(* ===== verification/Claims.v ===== *)
(** * Resource claims (src/zun/compute/claims.py)

    A claim checks that a compute node has room for a container, and is the
    handle with which the manager gives the resources back when the operation
    that needed them fails.  Amounts are rationals ([cpu] is a float and limits
    are multiplied by allocation ratios). *)

From S2P Require Import Prelude Exceptions PyStr PciStats Numa Container ComputeNode.

(** What a claim needs from the tracker that made it.  [S] is the state of the
    tracker. *)
Class ResourceTracker (S : Type) : Type := {
  on_store : ∀ {A}, py store A → py S A;
  pci_support_requests : list request → py S bool;
  abort_container_claim : container → py S unit;
  abort_container_update_claim : container → container → py S unit
}.

(** [limits\['cpuset'\]] *)
Record cpuset_limit : Type := mkCpusetLimit {
  lim_node : Z;
  lim_cpuset_cpu : list Z;
  lim_cpuset_cpu_pinned : list Z;
  lim_cpuset_mem : option Z
}.

(** The dictionary of limits; [None] is a missing key. *)
Record limits : Type := mkLimits {
  lim_memory : option Qc;
  lim_cpu : option Qc;
  lim_disk : option Qc;
  lim_cpuset : option cpuset_limit
}.

Definition no_limits : limits := mkLimits None None None None.

(** The three classes; a claim holds copies of the containers. *)
Inductive claim : Type :=
| NopClaim
| Claim (c : container)
| UpdateClaim (new_container old_container : container).

(** [int(memory or "0")] *)
Definition int_memory {S} (m : option string) : py S Z :=
  match m with
  | Some s => if str_true s then of_option (int_of 10 s) (Py ValueError) else ret 0%Z
  | None => ret 0%Z
  end.

Definition cpu_of (c : container) : Qc := default 0%Qc (cpu c).
Definition disk_of (c : container) : Z := default 0%Z (disk c).

Definition claim_memory {S} (self : claim) : py S Z :=
  match self with
  | NopClaim => ret 0%Z
  | Claim c => int_memory (memory c)
  | UpdateClaim n o =>
      let! a := int_memory (memory n) in
      let! b := int_memory (memory o) in
      ret (a - b)%Z
  end.

Definition claim_cpu (self : claim) : Qc :=
  match self with
  | NopClaim => 0%Qc
  | Claim c => cpu_of c
  | UpdateClaim n o => (cpu_of n - cpu_of o)%Qc
  end.

Definition claim_disk (self : claim) : Z :=
  match self with
  | NopClaim => 0%Z
  | Claim c => disk_of c
  | UpdateClaim n _ => disk_of n
  end.

(** [_test]: [true] is a reason to refuse the claim. *)
Definition _test (used requested : Qc) (limit : option Qc) : bool :=
  match limit with
  | None => false
  | Some l => bool_decide (l - used < requested)%Qc
  end.

(** [int(x)] of a float *)
Definition trunc (q : Qc) : Z :=
  Z.quot (QArith_base.Qnum (Qcanon.this q)) (Zpos (QArith_base.Qden (Qcanon.this q))).

(** [l\[i\]] with Python's negative indices *)
Definition index {S A} (l : list A) (i : Z) : py S A :=
  let j := if (i <? 0)%Z then (i + Z.of_nat (length l))%Z else i in
  if (j <? 0)%Z then raise (Py IndexError)
  else of_option (l !! Z.to_nat j) (Py IndexError).

Definition nonempty {A} (l : list A) : bool := match l with [] => false | _ => true end.

Section Claims.
Context {S : Type} `{ResourceTracker S}.
(** [random.sample] *)
Context (sample : list Z → nat → list Z).

Definition _test_memory (self : claim) (resources : ComputeNode) (limit : option Qc)
    : py S bool :=
  let! requested := claim_memory self in
  ret (_test (Qc_of_Z (mem_used resources)) (Qc_of_Z requested) limit).

Definition _test_cpu (self : claim) (resources : ComputeNode) (limit : option Qc) : bool :=
  _test (cpu_used resources) (claim_cpu self) limit.

Definition _test_disk (self : claim) (resources : ComputeNode) (limit : option Qc) : bool :=
  _test (Qc_of_Z (disk_used resources)) (Qc_of_Z (claim_disk self)) limit.

Definition _test_pci (pci_requests : option (list request)) : py S bool :=
  match pci_requests with
  | Some ((_ :: _) as rqs) => let! ok := pci_support_requests rqs in ret (negb ok)
  | _ => ret false
  end.

Definition _test_cpuset_cpu (self : claim) (limit : option cpuset_limit) : bool :=
  match limit with
  | None => false
  | Some l => _test (Qc_of_Z (Z.of_nat (length (lim_cpuset_cpu_pinned l)))) (claim_cpu self)
                (Some (Qc_of_Z (Z.of_nat (length (lim_cpuset_cpu l)))))
  end.

Definition _test_cpuset_mem (self : claim) (resources : ComputeNode)
    (limit : option cpuset_limit) : py S bool :=
  match limit with
  | None => ret false
  | Some l =>
      let! nodes := of_option (numa_topology resources) (Py AttributeError) in
      let! _total := index nodes (lim_node l) in
      let! requested := claim_memory self in
      ret (_test 0%Qc (Qc_of_Z requested) (Qc_of_Z <$> lim_cpuset_mem l))
  end.

Definition _claim_test (self : claim) (pci_requests : option (list request))
    (resources : option ComputeNode) (lims : option limits) : py S unit :=
  let l := default no_limits lims in
  let! _memory := claim_memory self in
  let! resources := of_option resources (Py AttributeError) in
  let! memory := _test_memory self resources (lim_memory l) in
  let cpu := _test_cpu self resources (lim_cpu l) in
  let disk := _test_disk self resources (lim_disk l) in
  let! pci := _test_pci pci_requests in
  let cpuset_cpu := _test_cpuset_cpu self (lim_cpuset l) in
  let! cpuset_mem := _test_cpuset_mem self resources (lim_cpuset l) in
  raise_if (memory || cpu || disk || pci || cpuset_cpu || cpuset_mem) (Zun ResourcesUnavailable).

(** [limits\['cpuset'\]]: [None] is not subscriptable. *)
Definition cpuset_of (lims : option limits) : py S cpuset_limit :=
  let! l := of_option lims (Py TypeError) in
  of_option (lim_cpuset l) (Py KeyError).

Definition random_sample (population : list Z) (k : Z) : py S (list Z) :=
  if (k <? 0)%Z || (Z.of_nat (length population) <? k)%Z then raise (Py ValueError)
  else ret (sample population (Z.to_nat k)).

Definition claim_cpuset_cpu_for_container (self : claim) (r : nat) (lims : option limits)
    : py S unit :=
  let! l := cpuset_of lims in
  let available_cpu : gset Z :=
    list_to_set (lim_cpuset_cpu l) ∖ list_to_set (lim_cpuset_cpu_pinned l) in
  let! usage := random_sample (elements available_cpu) (trunc (claim_cpu self)) in
  on_store (Container.mutate r (λ c, set_cpuset
    ((λ cs, mkCpuset (Some (Some (list_to_set usage))) (cpuset_mems cs)) <$> cpuset c) c)).

(** [set(n)] for an [int] *)
Definition set_of_int (n : Z) : py S (gset Z) := raise (Py TypeError).

Definition claim_cpuset_mem_for_container (r : nat) (lims : option limits) : py S unit :=
  let! l := cpuset_of lims in
  let! mems := set_of_int (lim_node l) in
  on_store (Container.mutate r (λ c, set_cpuset
    ((λ cs, mkCpuset (cpuset_cpus cs) (Some (Some mems))) <$> cpuset c) c)).

(** [Claim.__init__] for the container object [r]. *)
Definition init_claim (self : claim) (r : nat) (resources : option ComputeNode)
    (pci_requests : option (list request)) (lims : option limits) : py S claim :=
  _claim_test self pci_requests resources lims;;;
  let! c := on_store (Container.read r) in
  if bool_decide (cpu_policy c = Some "dedicated") then
    on_store (Container.mutate r (set_cpuset (Some (mkCpuset None None))));;;
    claim_cpuset_cpu_for_container self r lims;;;
    claim_cpuset_mem_for_container r lims;;;
    ret self
  else ret self.

Definition new_claim (r : nat) (resources : option ComputeNode)
    (pci_requests : option (list request)) (lims : option limits) : py S claim :=
  let! c := on_store (Container.read r) in
  init_claim (Claim c) r resources pci_requests lims.

Definition new_update_claim (new_container : nat) (old_container : container)
    (resources : option ComputeNode) (lims : option limits) : py S claim :=
  let! c := on_store (Container.read new_container) in
  init_claim (UpdateClaim c old_container) new_container resources (Some []) lims.

Definition abort (self : claim) : py S unit :=
  match self with
  | NopClaim => ret tt
  | Claim c => abort_container_claim c
  | UpdateClaim n o => abort_container_update_claim n o
  end.

(** [with claim: body] ([__enter__], [__exit__]) *)
Definition with_claim {A} (self : claim) (body : py S A) : py S A :=
  try_except body (λ e, Some (abort self;;; raise e)).
End Claims.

> Work to be completed: Within the listing above, locate the line containing "(l : list A) (i" and the line containing "else of_option (l". Reproduce those two lines and all lines between them exactly, with nothing added.

> Finished task:
Definition index {S A} (l : list A) (i : Z) : py S A :=
  let j := if (i <? 0)%Z then (i + Z.of_nat (length l))%Z else i in
  if (j <? 0)%Z then raise (Py IndexError)
  else of_option (l !! Z.to_nat j) (Py IndexError).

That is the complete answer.